Besides of deposits of PrPSc, neuron loss, astrogliosis and spongiform degeneration are also hallmarks for TSEs. However, those markers seem not to be associated with the level and status of microglial cells in the brains of FFI and G114V gCJD cases. More PrPSc deposits and more extensive spongiform have been observed in the cortex regions of the G114V gCJD case , while more severe gliosis have been observed in the regions of thalamus in those three FFI cases . However, the levels of Iba1 positive signals among the ten tested brain regions from either FFI or G114V gCJD are quite comparable. No detectable plaque and extremely low amounts of PrPSc (PK-resistant PrP in Western blots) in FFI cases may relate to silent brain microglia. The brain tissues of G114V gCJD contain large amounts of PrPSc that is almost comparable with that of sCJD, but appear very limitedly increased microglia.
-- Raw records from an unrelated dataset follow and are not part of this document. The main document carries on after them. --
(** * Meta fields of lste: extraction and substitution (src/meta.py)

    A shallow embedding of [meta.py] and of the parts of Python's [re] and
    [str] it calls, followed by the properties of the module.

    Conventions.  A Python [str] is a sequence of Unicode code points: here a
    list of [N].  A Python [dict] keeps its keys unique and in insertion
    order: here an association list updated in place.  An exception is a
    value of [exn] returned in [result].  The library behaviour followed is
    that of CPython's [re], [str] and [int], release 3.11; the character
    tables are those of Unicode 14.0.  Warnings are not modelled. *)

From Stdlib Require Import String Ascii List NArith ZArith Lia Bool.
Import ListNotations.

Local Open Scope N_scope.
Local Open Scope list_scope.

(** ** Text *)

Definition char := N.
Definition str := list char.

Definition ord (a : ascii) : char := N_of_ascii a.

(** [text "abc"] is the Python literal ['abc'] (code points below U+0100). *)
Definition text (s : string) : str := map ord (list_ascii_of_string s).

Definition LBRACE : char := 123.
Definition RBRACE : char := 125.
Definition COLON : char := 58.
Definition BACKSLASH : char := 92.
Definition HYPHEN : char := 45.
Definition UNDERSCORE : char := 95.

Fixpoint str_eqb (a b : str) : bool :=
  match a, b with
  | [], [] => true
  | x :: a', y :: b' => (x =? y) && str_eqb a' b'
  | _, _ => false
  end.

Definition in_range (c : char) (r : N * N) : bool :=
  (fst r <=? c) && (c <=? snd r).

Definition in_ranges (t : list (N * N)) (c : char) : bool :=
  existsb (in_range c) t.

(** ** Character classes *)

Module Unicode.

(** [Py_UNICODE_ISSPACE]: the characters [str.strip()] removes. *)
Definition space_ranges : list (N * N) :=
  [(9, 13); (28, 32); (133, 133); (160, 160); (5760, 5760); (8192, 8202);
   (8232, 8233); (8239, 8239); (8287, 8287); (12288, 12288)].

(** [Py_UNICODE_ISALNUM]: alphabetic, decimal, digit or numeric. *)
Definition alnum_ranges : list (N * N) :=
  [
    (48, 57); (65, 90); (97, 122); (170, 170); (178, 179); (181, 181);
     (185, 186); (188, 190); (192, 214); (216, 246); (248, 705); (710, 721);
     (736, 740); (748, 748); (750, 750); (880, 884); (886, 887); (890, 893);
     (895, 895); (902, 902); (904, 906); (908, 908); (910, 929); (931, 1013);
     (1015, 1153); (1162, 1327); (1329, 1366); (1369, 1369); (1376, 1416);
     (1488, 1514); (1519, 1522); (1568, 1610); (1632, 1641); (1646, 1647);
     (1649, 1747); (1749, 1749); (1765, 1766); (1774, 1788); (1791, 1791);
     (1808, 1808); (1810, 1839); (1869, 1957); (1969, 1969); (1984, 2026);
     (2036, 2037); (2042, 2042); (2048, 2069); (2074, 2074); (2084, 2084);
     (2088, 2088); (2112, 2136); (2144, 2154); (2160, 2183); (2185, 2190);
     (2208, 2249); (2308, 2361); (2365, 2365); (2384, 2384); (2392, 2401);
     (2406, 2415); (2417, 2432); (2437, 2444); (2447, 2448); (2451, 2472);
     (2474, 2480); (2482, 2482); (2486, 2489); (2493, 2493); (2510, 2510);
     (2524, 2525); (2527, 2529); (2534, 2545); (2548, 2553); (2556, 2556);
     (2565, 2570); (2575, 2576); (2579, 2600); (2602, 2608); (2610, 2611);
     (2613, 2614); (2616, 2617); (2649, 2652); (2654, 2654); (2662, 2671);
     (2674, 2676); (2693, 2701); (2703, 2705); (2707, 2728); (2730, 2736);
     (2738, 2739); (2741, 2745); (2749, 2749); (2768, 2768); (2784, 2785);
     (2790, 2799); (2809, 2809); (2821, 2828); (2831, 2832); (2835, 2856);
     (2858, 2864); (2866, 2867); (2869, 2873); (2877, 2877); (2908, 2909);
     (2911, 2913); (2918, 2927); (2929, 2935); (2947, 2947); (2949, 2954);
     (2958, 2960); (2962, 2965); (2969, 2970); (2972, 2972); (2974, 2975);
     (2979, 2980); (2984, 2986); (2990, 3001); (3024, 3024); (3046, 3058);
     (3077, 3084); (3086, 3088); (3090, 3112); (3114, 3129); (3133, 3133);
     (3160, 3162); (3165, 3165); (3168, 3169); (3174, 3183); (3192, 3198);
     (3200, 3200); (3205, 3212); (3214, 3216); (3218, 3240); (3242, 3251);
     (3253, 3257); (3261, 3261); (3293, 3294); (3296, 3297); (3302, 3311);
     (3313, 3314); (3332, 3340); (3342, 3344); (3346, 3386); (3389, 3389);
     (3406, 3406); (3412, 3414); (3416, 3425); (3430, 3448); (3450, 3455);
     (3461, 3478); (3482, 3505); (3507, 3515); (3517, 3517); (3520, 3526);
     (3558, 3567); (3585, 3632); (3634, 3635); (3648, 3654); (3664, 3673);
     (3713, 3714); (3716, 3716); (3718, 3722); (3724, 3747); (3749, 3749);
     (3751, 3760); (3762, 3763); (3773, 3773); (3776, 3780); (3782, 3782);
     (3792, 3801); (3804, 3807); (3840, 3840); (3872, 3891); (3904, 3911);
     (3913, 3948); (3976, 3980); (4096, 4138); (4159, 4169); (4176, 4181);
     (4186, 4189); (4193, 4193); (4197, 4198); (4206, 4208); (4213, 4225);
     (4238, 4238); (4240, 4249); (4256, 4293); (4295, 4295); (4301, 4301);
     (4304, 4346); (4348, 4680); (4682, 4685); (4688, 4694); (4696, 4696);
     (4698, 4701); (4704, 4744); (4746, 4749); (4752, 4784); (4786, 4789);
     (4792, 4798); (4800, 4800); (4802, 4805); (4808, 4822); (4824, 4880);
     (4882, 4885); (4888, 4954); (4969, 4988); (4992, 5007); (5024, 5109);
     (5112, 5117); (5121, 5740); (5743, 5759); (5761, 5786); (5792, 5866);
     (5870, 5880); (5888, 5905); (5919, 5937); (5952, 5969); (5984, 5996);
     (5998, 6000); (6016, 6067); (6103, 6103); (6108, 6108); (6112, 6121);
     (6128, 6137); (6160, 6169); (6176, 6264); (6272, 6276); (6279, 6312);
     (6314, 6314); (6320, 6389); (6400, 6430); (6470, 6509); (6512, 6516);
     (6528, 6571); (6576, 6601); (6608, 6618); (6656, 6678); (6688, 6740);
     (6784, 6793); (6800, 6809); (6823, 6823); (6917, 6963); (6981, 6988);
     (6992, 7001); (7043, 7072); (7086, 7141); (7168, 7203); (7232, 7241);
     (7245, 7293); (7296, 7304); (7312, 7354); (7357, 7359); (7401, 7404);
     (7406, 7411); (7413, 7414); (7418, 7418); (7424, 7615); (7680, 7957);
     (7960, 7965); (7968, 8005); (8008, 8013); (8016, 8023); (8025, 8025);
     (8027, 8027); (8029, 8029); (8031, 8061); (8064, 8116); (8118, 8124);
     (8126, 8126); (8130, 8132); (8134, 8140); (8144, 8147); (8150, 8155);
     (8160, 8172); (8178, 8180); (8182, 8188); (8304, 8305); (8308, 8313);
     (8319, 8329); (8336, 8348); (8450, 8450); (8455, 8455); (8458, 8467);
     (8469, 8469); (8473, 8477); (8484, 8484); (8486, 8486); (8488, 8488);
     (8490, 8493); (8495, 8505); (8508, 8511); (8517, 8521); (8526, 8526);
     (8528, 8585); (9312, 9371); (9450, 9471); (10102, 10131); (11264, 11492);
     (11499, 11502); (11506, 11507); (11517, 11517); (11520, 11557);
     (11559, 11559); (11565, 11565); (11568, 11623); (11631, 11631);
     (11648, 11670); (11680, 11686); (11688, 11694); (11696, 11702);
     (11704, 11710); (11712, 11718); (11720, 11726); (11728, 11734);
     (11736, 11742); (11823, 11823); (12293, 12295); (12321, 12329);
     (12337, 12341); (12344, 12348); (12353, 12438); (12445, 12447);
     (12449, 12538); (12540, 12543); (12549, 12591); (12593, 12686);
     (12690, 12693); (12704, 12735); (12784, 12799); (12832, 12841);
     (12872, 12879); (12881, 12895); (12928, 12937); (12977, 12991);
     (13312, 19903); (19968, 42124); (42192, 42237); (42240, 42508);
     (42512, 42539); (42560, 42606); (42623, 42653); (42656, 42735);
     (42775, 42783); (42786, 42888); (42891, 42954); (42960, 42961);
     (42963, 42963); (42965, 42969); (42994, 43009); (43011, 43013);
     (43015, 43018); (43020, 43042); (43056, 43061); (43072, 43123);
     (43138, 43187); (43216, 43225); (43250, 43255); (43259, 43259);
     (43261, 43262); (43264, 43301); (43312, 43334); (43360, 43388);
     (43396, 43442); (43471, 43481); (43488, 43492); (43494, 43518);
     (43520, 43560); (43584, 43586); (43588, 43595); (43600, 43609);
     (43616, 43638); (43642, 43642); (43646, 43695); (43697, 43697);
     (43701, 43702); (43705, 43709); (43712, 43712); (43714, 43714);
     (43739, 43741); (43744, 43754); (43762, 43764); (43777, 43782);
     (43785, 43790); (43793, 43798); (43808, 43814); (43816, 43822);
     (43824, 43866); (43868, 43881); (43888, 44002); (44016, 44025);
     (44032, 55203); (55216, 55238); (55243, 55291); (63744, 64109);
     (64112, 64217); (64256, 64262); (64275, 64279); (64285, 64285);
     (64287, 64296); (64298, 64310); (64312, 64316); (64318, 64318);
     (64320, 64321); (64323, 64324); (64326, 64433); (64467, 64829);
     (64848, 64911); (64914, 64967); (65008, 65019); (65136, 65140);
     (65142, 65276); (65296, 65305); (65313, 65338); (65345, 65370);
     (65382, 65470); (65474, 65479); (65482, 65487); (65490, 65495);
     (65498, 65500); (65536, 65547); (65549, 65574); (65576, 65594);
     (65596, 65597); (65599, 65613); (65616, 65629); (65664, 65786);
     (65799, 65843); (65856, 65912); (65930, 65931); (66176, 66204);
     (66208, 66256); (66273, 66299); (66304, 66339); (66349, 66378);
     (66384, 66421); (66432, 66461); (66464, 66499); (66504, 66511);
     (66513, 66517); (66560, 66717); (66720, 66729); (66736, 66771);
     (66776, 66811); (66816, 66855); (66864, 66915); (66928, 66938);
     (66940, 66954); (66956, 66962); (66964, 66965); (66967, 66977);
     (66979, 66993); (66995, 67001); (67003, 67004); (67072, 67382);
     (67392, 67413); (67424, 67431); (67456, 67461); (67463, 67504);
     (67506, 67514); (67584, 67589); (67592, 67592); (67594, 67637);
     (67639, 67640); (67644, 67644); (67647, 67669); (67672, 67702);
     (67705, 67742); (67751, 67759); (67808, 67826); (67828, 67829);
     (67835, 67867); (67872, 67897); (67968, 68023); (68028, 68047);
     (68050, 68096); (68112, 68115); (68117, 68119); (68121, 68149);
     (68160, 68168); (68192, 68222); (68224, 68255); (68288, 68295);
     (68297, 68324); (68331, 68335); (68352, 68405); (68416, 68437);
     (68440, 68466); (68472, 68497); (68521, 68527); (68608, 68680);
     (68736, 68786); (68800, 68850); (68858, 68899); (68912, 68921);
     (69216, 69246); (69248, 69289); (69296, 69297); (69376, 69415);
     (69424, 69445); (69457, 69460); (69488, 69505); (69552, 69579);
     (69600, 69622); (69635, 69687); (69714, 69743); (69745, 69746);
     (69749, 69749); (69763, 69807); (69840, 69864); (69872, 69881);
     (69891, 69926); (69942, 69951); (69956, 69956); (69959, 69959);
     (69968, 70002); (70006, 70006); (70019, 70066); (70081, 70084);
     (70096, 70106); (70108, 70108); (70113, 70132); (70144, 70161);
     (70163, 70187); (70272, 70278); (70280, 70280); (70282, 70285);
     (70287, 70301); (70303, 70312); (70320, 70366); (70384, 70393);
     (70405, 70412); (70415, 70416); (70419, 70440); (70442, 70448);
     (70450, 70451); (70453, 70457); (70461, 70461); (70480, 70480);
     (70493, 70497); (70656, 70708); (70727, 70730); (70736, 70745);
     (70751, 70753); (70784, 70831); (70852, 70853); (70855, 70855);
     (70864, 70873); (71040, 71086); (71128, 71131); (71168, 71215);
     (71236, 71236); (71248, 71257); (71296, 71338); (71352, 71352);
     (71360, 71369); (71424, 71450); (71472, 71483); (71488, 71494);
     (71680, 71723); (71840, 71922); (71935, 71942); (71945, 71945);
     (71948, 71955); (71957, 71958); (71960, 71983); (71999, 71999);
     (72001, 72001); (72016, 72025); (72096, 72103); (72106, 72144);
     (72161, 72161); (72163, 72163); (72192, 72192); (72203, 72242);
     (72250, 72250); (72272, 72272); (72284, 72329); (72349, 72349);
     (72368, 72440); (72704, 72712); (72714, 72750); (72768, 72768);
     (72784, 72812); (72818, 72847); (72960, 72966); (72968, 72969);
     (72971, 73008); (73030, 73030); (73040, 73049); (73056, 73061);
     (73063, 73064); (73066, 73097); (73112, 73112); (73120, 73129);
     (73440, 73458); (73648, 73648); (73664, 73684); (73728, 74649);
     (74752, 74862); (74880, 75075); (77712, 77808); (77824, 78894);
     (82944, 83526); (92160, 92728); (92736, 92766); (92768, 92777);
     (92784, 92862); (92864, 92873); (92880, 92909); (92928, 92975);
     (92992, 92995); (93008, 93017); (93019, 93025); (93027, 93047);
     (93053, 93071); (93760, 93846); (93952, 94026); (94032, 94032);
     (94099, 94111); (94176, 94177); (94179, 94179); (94208, 100343);
     (100352, 101589); (101632, 101640); (110576, 110579); (110581, 110587);
     (110589, 110590); (110592, 110882); (110928, 110930); (110948, 110951);
     (110960, 111355); (113664, 113770); (113776, 113788); (113792, 113800);
     (113808, 113817); (119520, 119539); (119648, 119672); (119808, 119892);
     (119894, 119964); (119966, 119967); (119970, 119970); (119973, 119974);
     (119977, 119980); (119982, 119993); (119995, 119995); (119997, 120003);
     (120005, 120069); (120071, 120074); (120077, 120084); (120086, 120092);
     (120094, 120121); (120123, 120126); (120128, 120132); (120134, 120134);
     (120138, 120144); (120146, 120485); (120488, 120512); (120514, 120538);
     (120540, 120570); (120572, 120596); (120598, 120628); (120630, 120654);
     (120656, 120686); (120688, 120712); (120714, 120744); (120746, 120770);
     (120772, 120779); (120782, 120831); (122624, 122654); (123136, 123180);
     (123191, 123197); (123200, 123209); (123214, 123214); (123536, 123565);
     (123584, 123627); (123632, 123641); (124896, 124902); (124904, 124907);
     (124909, 124910); (124912, 124926); (124928, 125124); (125127, 125135);
     (125184, 125251); (125259, 125259); (125264, 125273); (126065, 126123);
     (126125, 126127); (126129, 126132); (126209, 126253); (126255, 126269);
     (126464, 126467); (126469, 126495); (126497, 126498); (126500, 126500);
     (126503, 126503); (126505, 126514); (126516, 126519); (126521, 126521);
     (126523, 126523); (126530, 126530); (126535, 126535); (126537, 126537);
     (126539, 126539); (126541, 126543); (126545, 126546); (126548, 126548);
     (126551, 126551); (126553, 126553); (126555, 126555); (126557, 126557);
     (126559, 126559); (126561, 126562); (126564, 126564); (126567, 126570);
     (126572, 126578); (126580, 126583); (126585, 126588); (126590, 126590);
     (126592, 126601); (126603, 126619); (126625, 126627); (126629, 126633);
     (126635, 126651); (127232, 127244); (130032, 130041); (131072, 173791);
     (173824, 177976); (177984, 178205); (178208, 183969); (183984, 191456);
     (194560, 195101); (196608, 201546)
  ].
It indicates again that the activation of microglia during prion pathogenesis may vary depending on the prion strains. Moreover, in addition to its effect of agent clearance, activation microglia also possibly contributes to enhance the neuronal destruction . Apoptotic neurons in CJD are probably related to the presence of inflammatory cells and cytokines which are present during the whole CJD disease process . Lack of or very limited activated microglia in the CNS tissues of FFI and G114 gCJD suggest that recruitment of inflammatory cells is not the major reason for neuronal destruction for these two inherited prion diseases, which highlight again the diversity of the pathogenesis of human prion diseases [1, 27].